(01/05/2023, 08:53 PM)MphLee Wrote: I agree, in fact I'm working on Goodstein-like solutions on my quest for naturality.

But there can be a non-trivial zerations zoo of solutions. And this thread is all about that alternative exotic landscape. One day we will be able to appreciate better its taste and meaning I believe, eg. its relationship to tropical math.

Hello MphLee!

I'm interested in negative-rank hyperoperations, and I posted this on the googology fandom of japan.
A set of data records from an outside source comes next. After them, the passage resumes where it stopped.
(** X17. Round trip. In a state of a run, let [glusMalloc] grant slot
    [i] with a non-null stored pointer, the remainder going to an Unused
    slot or, there being none, slot [i] being the last activated one, and
    let no earlier slot store the same pointer afterwards. Then
    [glusFree] of the pointer returned makes slot [i] Free again and the
    total free capacity is what it was before the allocation. *)
Theorem malloc_free_restores_capacity
    (arena : Z) (st : state) (size : Z) (i : nat) :
  reachable arena st -> 0 < size < SIZE_MODULUS ->
  first_index (fits size) (g_memoryTable st) 0 (scan_limit st) = Some i ->
  pointer (entry_at (g_memoryTable st) i) <> 0 ->
  (glusFindMemoryTableEntry st = None -> S i = g_memoryTableEntries st) ->
  (forall k, (k < i)%nat ->
     pointer (entry_at (g_memoryTable (glusMalloc size st).2) k)
       <> pointer (entry_at (g_memoryTable st) i)) ->
  (glusMalloc size st).1 = pointer (entry_at (g_memoryTable st) i) /\
  state_of
    (entry_at
       (g_memoryTable (glusFree (glusMalloc size st).1 (glusMalloc size st).2)) i)
    = Free /\
  total_free (glusFree (glusMalloc size st).1 (glusMalloc size st).2)
    = total_free st.
Proof.
  intros Hr Hs Hi Hptr Hlast. apply reachable_inv in Hr.
  pose proof Hi as Hi'. apply first_index_Some in Hi' as (Hilim & Hfit & _).
  apply fits_true in Hfit as (Hv & Hf & Hle).
  assert (glusMalloc size st = grant size (rounded_size size) i st) as ->.
  { unfold glusMalloc. destruct (Z.eqb_spec size 0) as [?|_]; [lia|].
    rewrite (glusInternalMalloc_grant size i st Hr ltac:(lia) Hi).
    pose proof (grant_pointer size (rounded_size size) i st Hv) as Hp.
    destruct (grant size (rounded_size size) i st) as [q st1]; simpl in Hp.
    destruct (Z.eqb_spec q 0) as [?|_]; [congruence|done]. }
  intros Hfirst.
  pose proof (grant_pointer size (rounded_size size) i st Hv) as Hp.
  pose proof (grant_entry size (rounded_size size) i st Hv) as He.
  pose proof (grant_counter size (rounded_size size) i st) as [Hc _].
  pose proof (grant_total_free size i st Hr ltac:(lia) Hi Hlast) as Htot.
  set (st1 := (grant size (rounded_size size) i st).2) in *.
  rewrite Hp. split; [done|].
  assert (i < scan_limit st1)%nat as Hi1
    by (pose proof (scan_limit_mono st st1 Hc); lia).
  assert (pointer (entry_at (g_memoryTable st1) i)
          = pointer (entry_at (g_memoryTable st) i)) as Hp1 by (by rewrite He).
  assert (state_of (entry_at (g_memoryTable st1) i) = Allocated) as Ha1.
  { rewrite He. by apply state_of_Allocated. }
  split.
  - rewrite (glusFree_first _ i st1) by done.
    cbn [with_table g_memoryTable].
    rewrite entry_at_insert_eq
      by (apply pointer_in_table; congruence).
    apply state_of_Allocated in Ha1 as [Hv1 _].
    apply state_of_Free. by simpl.
  - rewrite (glusFree_total_free _ i st1) by done. rewrite Ha1, Htot. lia.
Qed.

(** The theorem at the initial state and a request of 100 bytes. *)
Lemma malloc_free_restores_capacity_witness :
  total_free
    (glusFree (glusMalloc 100 (initial_state 4096)).1
       (glusMalloc 100 (initial_state 4096)).2)
  = total_free (initial_state 4096).
Proof.
  destruct (malloc_free_restores_capacity 4096 (initial_state 4096) 100 0)
    as (_ & _ & H).
  - apply reach_init.
  - unfold SIZE_MODULUS. lia.
  - reflexivity.
  - vm_compute. discriminate.
  - intros _. reflexivity.
  - intros k Hk. lia.
  - exact H.
Defined.

(** ** Slots that were never activated *)

Lemma initial_table_rest arena k :
  entry_at (initial_table arena) (S k) = zero_entry.
Proof.
  unfold entry_at, initial_table.
  change ((?e :: ?t) !! S k) with (t !! k).
  destruct (replicate (GLUS_MEMORY_TABLE_ENTRIES - 1) zero_entry !! k)
    as [y|] eqn:E; [|done].
  apply lookup_replicate in E as [-> _]. done.
Qed.

Lemma grant_beyond_counter size al i st k :
  valid (entry_at (g_memoryTable st) i) = true ->
  (i < scan_limit st)%nat ->
  (g_memoryTableEntries (grant size al i st).2 <= k)%nat ->
  entry_at (g_memoryTable (grant size al i st).2) k
    = entry_at (g_memoryTable st) k.
Proof.
  intros Hv Hi. rewrite grant_eq by done.
  assert (other_index st i <= g_memoryTableEntries st)%nat as Ho.
  { unfold other_index. destruct (glusFindMemoryTableEntry st) as [o|] eqn:E.
    - apply glusFindMemoryTableEntry_Some in E as [E _].
      unfold scan_limit in E. lia.
    - unfold scan_limit in Hi. lia. }
  unfold scan_limit in Hi.
  destruct (Nat.leb_spec GLUS_MEMORY_TABLE_ENTRIES (other_index st i)) as [?|_];
    cbn [snd with_table g_memoryTable g_memoryTableEntries]; intros Hk.
  - rewrite entry_at_insert_ne by lia. done.
  - destruct (Nat.eqb_spec (other_index st i) (g_memoryTableEntries st));
      rewrite !entry_at_insert_ne by lia; done.
Qed.

Lemma glusInternalMalloc_beyond_counter size st k :
  (g_memoryTableEntries (glusInternalMalloc size st).2 <= k)%nat ->
  entry_at (g_memoryTable (glusInternalMalloc size st).2) k
    = entry_at (g_memoryTable st) k.
Proof.
  unfold glusInternalMalloc. destruct (allocated_length size <? size); [done|].
  destruct (first_index _ _ _ _) as [i|] eqn:E; [|done].
  apply first_index_Some in E as (Hi & Hfit & _).
  apply fits_true in Hfit as (Hv & _ & _).
  apply grant_beyond_counter; [done|lia].
Qed.

(** X18. The allocator never writes past the counter of activated
    slots: in every state of a run, each slot at or beyond
    [g_memoryTableEntries] is still the all-zero entry of the static
    initialisation. *)
Theorem slots_beyond_counter_untouched (arena : Z) (st : state) (k : nat) :
  reachable arena st -> (g_memoryTableEntries st <= k)%nat ->
  entry_at (g_memoryTable st) k = zero_entry.
Proof.
  intros Hr. revert k.
  induction Hr as [|st size _ IH Hs|st p _ IH|st i v _ IH Hi Hv]; intros k Hk.
  - simpl in Hk. destruct k as [|k]; [lia|]. apply initial_table_rest.
  - revert Hk. unfold glusMalloc. destruct (size =? 0); [apply IH|].
    pose proof (glusInternalMalloc_counter size st) as Hc1.
    pose proof (glusInternalMalloc_beyond_counter size st) as Hb1.
    destruct (glusInternalMalloc size st) as [q st1]; simpl in Hc1, Hb1.
    destruct (q =? 0); cbn [snd].
    + intros Hk.
      pose proof (glusInternalMalloc_counter size (glusGarbageCollect st1)) as Hc2.
      rewrite glusGarbageCollect_counter in Hc2.
      rewrite glusInternalMalloc_beyond_counter by done.
      assert (entry_at (g_memoryTable st1) k = zero_entry) as Hz
        by (rewrite Hb1 by lia; apply IH; lia).
      destruct (glusGarbageCollect_result st1) as (t & Ht & ->).
      apply gc_loop_frame in Ht as [_ Hf]. cbn [with_table g_memoryTable].
      destruct (Hf k) as (_ & _ & _ & _ & Hsame).
      rewrite Hsame; [done|]. by rewrite Hz.
    + intros Hk. rewrite Hb1 by done. apply IH. lia.
  - rewrite glusFree_counter in Hk. specialize (IH k Hk).
    unfold glusFree. destruct (p =? 0); [done|].
    destruct (first_index _ _ _ _) as [j|] eqn:E; [|done].
    apply first_index_Some in E as (Hj & _ & _).
    cbn [with_table g_memoryTable]. rewrite entry_at_insert_ne; [done|].
    unfold scan_limit in Hj. lia.
  - by apply IH.
Qed.

(** The theorem at [fragmented_state], whose counter is 4, and slot 4. *)
Lemma slots_beyond_counter_untouched_witness :
  entry_at (g_memoryTable fragmented_state) 4 = zero_entry.
Proof.
  apply (slots_beyond_counter_untouched 4096).
  - apply fragmented_reachable.
  - vm_compute. lia.
Defined.

(** * Two claims revisited: blocks never overlap, pointers may lie *)

(** ** Valid blocks are pairwise disjoint *)

Lemma entry_at_merge t i j k :
  i <> j -> valid (entry_at t i) = true -> valid (entry_at t j) = true ->
  entry_at (merge t i j) k =
    if decide (k = j) then set_valid (entry_at t j) false
    else if decide (k = i)
         then set_length (entry_at t i)
                (to_size_t (length (entry_at t i) + length (entry_at t j)))
         else entry_at t k.
Proof.
  intros Hne Hvi Hvj. unfold merge.
  pose proof (valid_in_table _ _ Hvi) as Hli.
  pose proof (valid_in_table _ _ Hvj) as Hlj.
  destruct (decide (k = j)) as [->|Hkj].
  - rewrite entry_at_insert_eq by (by rewrite length_insert).
    by rewrite entry_at_insert_ne.
  - rewrite entry_at_insert_ne by done.
    destruct (decide (k = i)) as [->|Hki].
    + by rewrite entry_at_insert_eq.
    + by rewrite entry_at_insert_ne.
Qed.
I tried to solve the equation for bi-infinite sequence \((\star_r: \mathbb{Z}_{\geq 2} \times \mathbb{Z}_{\geq 2} \to \mathbb{Z}_{\geq 2})_{r = -\infty}^{\infty}\) as follows:

\[

\forall m \forall r \forall n; m \star_{r+1} (n+1) = m \star_r (m \star_{r+1} n) \land m \star_{r+1} 2 = m \star_r m \land m \star_1 n = m+n.

\]

I proofed the existence of solutions and found one, \(\star_0 = \heartsuit\) such that

\[

m \heartsuit n =

\begin{cases}

n & \text{if}\; 2 \leq n \leq m-1 \\

n+2 & \text{if}\; n = m \\

n & \text{if}\; n = m+1 \\

n+1 & \text{if}\; n \geq m+2.

\end{cases}

\]

Then all negative elements are uniquely determined as

\[

m \star_{-1} n =

\left\{

\begin{array}{lll}

& & \text{if \(m = 2\) and} \\

n+1 & \leq 1 & n \leq 0 \\

n+1 & = 2 & n = 1 \\

n+2 & = 4 & n = 2 \\

n+2 & = 5 & n = 3 \\

n-1 & = 3 & n = 4 \\

n+1 & \geq 6 & n \geq 5 \\

& & \text{if \(m = 3\) and} \\

n+1 & \leq 1 & n \leq 0 \\

n+2 & = 3 & n = 1 \\

n+3 & = 5 & n = 2 \\

n-1 & = 2 & n = 3 \\

n+2 & = 6 & n = 4 \\

n-1 & = 4 & n = 5 \\

n+1 & \geq 7 & n \geq 6 \\

& & \text{if \(m \geq 4\) and} \\

n+1 & \leq 1 & n \leq 0 \\

m & = m & n = 1 \\

n+1 & \geq 3, \leq m-1 & 2 \leq n \leq m-2 \\

n+3 & = m+2 & n = m-1 \\

2 & = 2 & n = m \\

n+2 & = m+3 & n = m+1 \\

n-1 & = m+1 & n = m+2 \\

n+1 & \geq m+4 & n \geq m+3

\end{array}

\right.

\]

\[

m \star_{-2} n =

\left\{

\begin{array}{lll}

& & \text{if \(m = 2\) and} \\

n+1 & \leq 1 & n \leq 0 \\

n+1 & = 2 & n = 1 \\

n+2 & = 4 & n = 2 \\

n+3 & = 6 & n = 3 \\

n+1 & = 5 & n = 4 \\

n-2 & = 3 & n = 5 \\

n+1 & \geq 7 & n \geq 6 \\

& & \text{if \(m = 3\) and} \\

n+1 & \leq 1 & n \leq 0 \\

n+2 & = 3 & n = 1 \\

n+4 & = 6 & n = 2 \\

n+2 & = 5 & n = 3 \\

n+3 & = 7 & n = 4 \\

n-3 & = 2 & n = 5 \\

n-2 & = 4 & n = 6 \\

n+1 & \geq 8 & n \geq 7 \\

& & \text{if \(m = 4\) and} \\

n+1 & \leq 1 & n \leq 0 \\

n+3 & = 4 & n = 1 \\

n+5 & = 7 & n = 2 \\

n+3 & = 6 & n = 3 \\

n-1 & = 3 & n = 4 \\

n+3 & = 8 & n = 5 \\

n-4 & = 2 & n = 6 \\

n-2 & = 5 & n = 7 \\

n+1 & \geq 9 & n \geq 8 \\

& & \text{if \(m \geq 5\) and} \\

n+1 & \leq 1 & n \leq 0 \\

m & = m & n = 1 \\

m+3 & = m+3 & n = 2 \\

n+1 & \geq 4, \leq m-1 & 3 \leq n \leq m-2 \\

n+3 & = m+2 & n = m-1 \\

3 & = 3 & n = m \\

n+3 & = m+4 & n = m+1 \\

2 & = 2 & n = m+2 \\

n-2 & = m+1 & n = m+3 \\

n+1 & \geq m+5 & n \geq m+4

\end{array}

\right.

\]

...

If the domain and codomain are limited to \(\mathbb{Z}_{\geq 2}\), we can interpolate the hyperoperation sequence.